As the biomass produced by the pea variety increases, the amount of N fixed also increases.
November 22, 2007 By Donna Fleury
Growers include field pea in their rotations for many reasons, including the ability of pea to fix its own nitrogen (N) and for the benefits to the subsequent crop. However, researchers are still trying to quantify these benefits. As well, the trend to semi-leafless field pea varieties has researchers questioning if pea varieties with different leaf types will fix different amounts of N, and what the impact is on subsequent wheat crops.
“We wanted to conduct a study using commercially available varieties and to see if we could find any differences in the amount of N fixed with the range of biomass they produced,” explains Dr. Yoong Soon, research scientist, Nutrient Cycling Research at the Agriculture and Agri-Food Canada Research Station in Beaverlodge, Alberta. “We also wanted to determine the influence of these varieties on soil N balance and subsequent crops, such as wheat.”
Trials for the three year study were conducted at Beaverlodge and Fort Vermillion, Alberta. The Grande pea variety was the only normal leaf variety commercially available for the study, the rest were semi-leafless varieties including Carrera, Eiffel and Swing. Barley was grown as a check. Unfortunately, three of the four site years of the study had below average growing season rainfall, which impacted the study results. “From the research, we did find that there was a significant variation in the amount of N fixed by the different varieties,” says Soon. “This study confirms the well known fact that as the biomass produced by the pea variety increases, the amount of N fixed also increases.”
The Grande variety showed a neutral soil N balance, which means that the amount of N fixed by Grande is equal to the amount of N removed by the pea seed. “However with the semi-leafless varieties, there was a varying amount of N removed by the pea crop,” explains Soon. “In most cases, the semi-leafless varieties had a negative N balance, which means they were not fixing enough N to satisfy their requirements to produce N in the seed.”
Some of the semi-leafless varieties had the same N balance as the barley reference crop used. The amount of N removed by the pea varieties was about the same as barley, particularly in the drier years when pulse crops and rhizobia were stressed by a lack of soil moisture and very little N fixation occurred.

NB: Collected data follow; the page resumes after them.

(** X8.  The history only grows, by one entry per status update answered
    with 200: such an answer means that the issue exists and that one
    entry was appended for it, with the status, the notes and the actor of
    the request; an update answered with 500 leaves the history as it
    was. *)
Theorem status_update_appends_one_entry env id body db :
  (exists st entry,
      Response.status (fst (Routes.patch_api_issues_id_status env id body db))
      = 200
      /\ StatusUpdate.status body = JS.value (issueStatus_label st)
      /\ Storage.isSome (Storage.getIssue id db) = true
      /\ Db.issueStatusHistory
           (snd (Routes.patch_api_issues_id_status env id body db))
         = Db.issueStatusHistory db ++ [entry]
      /\ IssueStatusHistory.issueId entry = Some id
      /\ IssueStatusHistory.status entry = st
      /\ IssueStatusHistory.notes entry = StatusUpdate.notes body
      /\ IssueStatusHistory.updatedBy entry = StatusUpdate.updatedBy body)
  \/ (Response.status (fst (Routes.patch_api_issues_id_status env id body db))
      = 500
      /\ Db.issueStatusHistory
           (snd (Routes.patch_api_issues_id_status env id body db))
         = Db.issueStatusHistory db).
Proof.
  pose proof (patch_cases env id body db) as H.
  destruct (StatusUpdate.status body) as [| |s] eqn:Hs.
  - right. rewrite H. now split.
  - right. rewrite H. now split.
  - destruct (issueStatusEnum s) as [st|] eqn:Hst.
    + destruct (WorkflowSpec.history_accepted env id body db) eqn:Ha;
        rewrite H; simpl.
      * left. exists st, (WorkflowSpec.history_entry env id body st).
        unfold WorkflowSpec.history_accepted in Ha.
        apply andb_true_iff in Ha as [Ha _].
        apply andb_true_iff in Ha as [_ Ha].
        rewrite (issueStatus_label_enum _ _ Hst). repeat split; assumption.
      * right. now split.
    + right. rewrite H. now split.
Qed.

End StatusUpdateKeeps.

(** ** The handlers keep the keys of the schema *)

Section Consistency.

Import Schema.

Lemma references_app v keys more :
  Storage.references v keys = true ->
  Storage.references v (keys ++ more) = true.
Proof.
  destruct v as [k|]; simpl; [|reflexivity].
  unfold Storage.mem. rewrite existsb_app. now intros ->.
Qed.

Lemma In_update_where id f rows i' :
  In i' (Storage.update_where id f rows) ->
  exists i, In i rows /\ (i' = i \/ i' = f i).
Proof.
  unfold Storage.update_where. rewrite in_map_iff.
  intros (i & E & Hi). exists i. split; [exact Hi|].
  destruct (String.eqb (Issue.id i) id); auto.
Qed.

Lemma after_update_consistent env id body st db :
  Integrity.consistent db ->
  Integrity.consistent (WorkflowSpec.after_update env id body st db).
Proof.
  intros [[U1 U2] [F1 F2]].
  assert (Ids : Storage.issue_ids (WorkflowSpec.after_update env id body st db)
                = Storage.issue_ids db)
    by (unfold Storage.issue_ids; simpl;
        apply update_where_ids, set_columns_id).
  split; split.
  - now rewrite Ids.
  - exact U2.
  - intros i' Hi'. simpl in Hi' |- *.
    destruct (In_update_where _ _ _ _ Hi') as (i & Hi & [->| ->]);
      exact (F1 i Hi).
  - intros h Hh. rewrite Ids. now apply F2.
Qed.

Lemma append_history_consistent env id body st db :
  Integrity.consistent db ->
  Storage.mem (PatchEnv.historyId env) (Storage.history_ids db) = false ->
  Storage.references (Some id) (Storage.issue_ids db) = true ->
  Storage.references (StatusUpdate.updatedBy body) (Db.users db) = true ->
  Integrity.consistent
    (WorkflowSpec.append_history (WorkflowSpec.history_entry env id body st) db).
Proof.
  intros [[U1 U2] [F1 F2]] Hh Hi Hu.
  split; split.
  - exact U1.
  - unfold Storage.history_ids in *. simpl. rewrite map_app. simpl.
    apply NoDup_app; [exact U2|repeat constructor; intros []|].
    intros x Hx [<-|[]]. apply mem_false_not_In in Hh. contradiction.
  - exact F1.
  - intros h Hh'. simpl in Hh'. apply in_app_iff in Hh' as [Hh'|[<-|[]]].
    + now apply F2.
    + split; assumption.
Qed.

(** X9.  Both writing handlers keep the database consistent with the keys
    of the schema: after a submission and after a status update, answered
    with success or not, ids are still unique, every issue still has a
    reporter that is absent or a user, and every history entry still
    points to an issue that exists and to an actor that is absent or a
    user. *)
Theorem handlers_keep_consistency :
  (forall env body files db,
      Integrity.consistent db ->
      Integrity.consistent (snd (Routes.post_api_issues env body files db)))
  /\ (forall env id body db,
        Integrity.consistent db ->
        Integrity.consistent
          (snd (Routes.patch_api_issues_id_status env id body db))).
Proof.
  split.
  - intros env body files db C.
    destruct (post_cases env body files db) as (ai & tr & ex & ->).
    assert (Row : forall v,
               InsertIssueSchema.parse (Routes.issueData body ai tr ex)
               = Return v ->
               Storage.mem (PostEnv.issueId env) (Storage.issue_ids db) = false ->
               Storage.references (JS.or_null (IssueForm.reporterId body))
                 (Db.users db) = true ->
               Integrity.consistent
                 {| Db.users := Db.users db;
                    Db.issues :=
                      Db.issues db
                      ++ [Storage.new_issue_row (PostEnv.issueId env)
                            (PostEnv.issueNow env) v];
                    Db.issueStatusHistory := Db.issueStatusHistory db |}).
    { intros v Hp Hi Hr. destruct C as [[U1 U2] [F1 F2]].
      pose proof (parse_inv _ _ Hp)
        as (_ & _ & _ & _ & _ & _ & _ & _ & _ & Hrep).
      simpl in Hrep.
      split; split.
      - unfold Storage.issue_ids in *. simpl. rewrite map_app. simpl.
        apply NoDup_app; [exact U1|repeat constructor; intros []|].
        intros x Hx [<-|[]]. apply mem_false_not_In in Hi. contradiction.
      - exact U2.
      - intros i Hi'. simpl in Hi' |- *.
        apply in_app_iff in Hi' as [Hi'|[<-|[]]]; [now apply F1|].
        simpl. now rewrite Hrep.
      - intros h Hh. simpl. destruct (F2 h Hh) as [A B]. split; [|exact B].
        unfold Storage.issue_ids in *. simpl. rewrite map_app.
        now apply references_app. }
    destruct (create_from_cases env body ai tr ex db)
      as [[_ ->]|[(v & Hp & _ & Hi & Hr & _ & _ & ->)
                 |(v & Hp & _ & Hi & Hr & Hh & ->)]].
    + exact C.
    + now apply Row.
    + simpl. specialize (Row v Hp Hi Hr).
      destruct Row as [[U1 U2] [F1 F2]]. split; split.
      * exact U1.
      * unfold Storage.history_ids in *. simpl in *. rewrite map_app. simpl.
        apply NoDup_app; [exact U2|repeat constructor; intros []|].
        intros x Hx [<-|[]]. apply mem_false_not_In in Hh. contradiction.
      * exact F1.
      * intros h Hh'. simpl in Hh'.
        apply in_app_iff in Hh' as [Hh'|[<-|[]]]; [now apply F2|].
        simpl. split; [|exact Hr].
        unfold Storage.issue_ids. simpl. rewrite map_app. apply mem_last.
  - intros env id body db C.
    destruct (patch_db_cases env id body db)
      as [->|[[st ->]|(st & _ & Ha & ->)]].
    + exact C.
    + now apply after_update_consistent.
    + simpl. unfold WorkflowSpec.history_accepted in Ha.
      apply andb_true_iff in Ha as [Ha Hu].
      apply andb_true_iff in Ha as [Hh Hi].
      apply negb_true_iff in Hh.
      apply append_history_consistent;
        [now apply after_update_consistent|exact Hh| |exact Hu].
      simpl. unfold Storage.issue_ids. simpl.
      rewrite update_where_ids by apply set_columns_id.
      rewrite mem_issue_ids_find. exact Hi.
Qed.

The second component of the study was to look at the impact of the N balance on the subsequent wheat crops. “Our results show that irrespective of whether the N balance was zero or negative, the pea always benefited the subsequent crop in terms of production and protein content of the wheat,” explains Soon. “Therefore, something else is influencing the response of the wheat following pea. Although we couldn’t pinpoint it in this study, there are previous studies and studies done elsewhere in the world showing that the N mineralization may be coming from the roots left by the pea, releasing it for use by the subsequent crop.”
The research did not show a significant difference between pea varieties in the subsequent year. However, Soon notes that the actual average of the numbers indicates a trend for the wheat that follows the Grande pea variety to be a slightly higher yield of maybe 10 percent. “So although it may not be statistically significant from a scientific point of view, a 10 percent increase could make an economic difference to a grower.” Overall, the research results confirm there are some benefits to growing peas in rotation and for the subsequent wheat crop. Even where the soil N balance was negative, wheat following pea mostly had higher seed protein content and yield than wheat following barley.
“Although this study did give us certain indications, we didn’t feel that we ended up with the right range of dry matter production by the pea to confirm whether or not there was a differential effect between pea varieties. Therefore, we have now initiated a new study with a greater variety of different types of pulse crops and varieties that will give us a greater range of dry matter production and hopefully the range in N fixation,” says Soon.
The new study includes various pea varieties and fababeans with a wide range of dry matter production. This new study, which started in 2007 and is funded by the Alberta Pulse Growers Commission, will run for four years. This will allow researchers to track the effects of the N released beyond the first year after pea crops to subsequent crops grown two and three years after peas.
“One of the varieties we grew in 2007 produced a lot of biomass and because we had such wet conditions, the crops were very heavy and lodged quite badly. We expect that the effects and yield of subsequent crops will be quite noticeable following a crop with this much biomass.” Fababeans are being grown as a green manure crop, as the conditions in the Peace do not usually allow for it to reach maturity. “For the Peace area, peas are a good crop and
the only pulse crop we can grow to maturity,” adds Soon. “Pea crops are a good rotation option that do influence the soil N balance and benefits the subsequent crops in rotation.”